The Jade God
Martin jerked up his head. “Yes, sir; that’s it.”

“How did you happen to go so quickly? Were you discharged by Mrs. Millicent?”

A dull flush rose in the tanned face. “You might as well ask how my master happened to die three days before I left, sir. Mrs. Millicent was giving up Beech Lodge and didn’t want a gardener. There was no other job in sight about here, and I couldn’t afford to hang on in the village.”

Derrick nodded with seeming carelessness. “Perhaps that’s fair enough, and as it happens I do want a gardener, but you’ll have to satisfy me completely on all points before I consider you. The circumstances are a bit out of the ordinary.”

“I’m ready to tell you anything I can, sir.”

“Then where do you come from now?”

“Upper Burma, by way of Canada. I have a sister in Alberta.” He fumbled in his pocket. “Would you be wanting to see my passport?”

“Not now, at any rate. I don’t understand why you should clear out of Sussex for Burma just because there was no job close at hand.”

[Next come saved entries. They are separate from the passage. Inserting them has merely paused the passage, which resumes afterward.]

(** [detail::SequenceFormatter::Serialize], the same as [SetFormatter]'s. *)
Definition SequenceFormatter_Serialize (c : list T) : W unit :=
  n ← CheckedLength (zlen c);
  if n <? 0 then mret tt else
  WriteCollectionHeader n ;;
  mapM_ Write c.

Definition WriteUnmanagedCollection (rep : object_rep T) (items : list T) : W unit :=
  n ← ToInt32Length (zlen items);
  if n <? 0 then mret tt else
  WriteCollectionHeader n ;;
  if zlen items =? 0 then mret tt else AppendBytes (items ≫= rep_bytes rep).
End WriteCollections.

(** ** Reader *)

Section ReadCollections.
Context `{Platform}.

(** [for (i = 0; i < n && !Failed(); ++i) { x = m(); acc = ins(acc, x); }] *)
Fixpoint read_fold {A B} (n : nat) (m : R A) (ins : B → A → B) (acc : B) : R B :=
  match n with
  | O => mret acc
  | S n' =>
      failed ← gets Failed;
      if failed : bool then mret acc else
      x ← m;
      read_fold n' m ins (ins acc x)
  end.

(** The same loop without the test of [Failed()]. *)
Fixpoint read_all {A} (n : nat) (m : R A) (out : list A) : R (list A) :=
  match n with
  | O => mret out
  | S n' => x ← m; read_all n' m (out ++ [x])
  end.

Definition push_back {A} (out : list A) (x : A) : list A := out ++ [x].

“Well, sir, to tell the truth, I was that upset I wanted to get away as far as possible. I couldn’t put the master out of my head. He’d always been good to me from the first day I came, and we liked the same things, sir.”

“What was that?”

“Roses.”

He shot this out with rumbling assurance, and, strange as it sounded, Derrick believed him. It was difficult to picture this great hulk among the roses, these thick fingers training the delicate buds, but Martin’s reputation had already been established far beyond Beech Lodge. There had been, too, an assuring little break in the voice, suggesting a depth of feeling in strange contrast to this forbidding exterior. If this was acting, it was good acting. He scanned the man’s face, but as for promising any future revelations it was no more expressive than that of Perkins herself. Anything might lie hidden here. There were hints of passion in the eyes, but over him rested the touch of a complete control. If one could only get underneath that! It was obvious to Derrick that he must act deliberately—and delicately. It would be a matter of weeks, or perhaps months. The strangeness of the situation came over him with redoubled force. It was all part of a plan. Whose plan?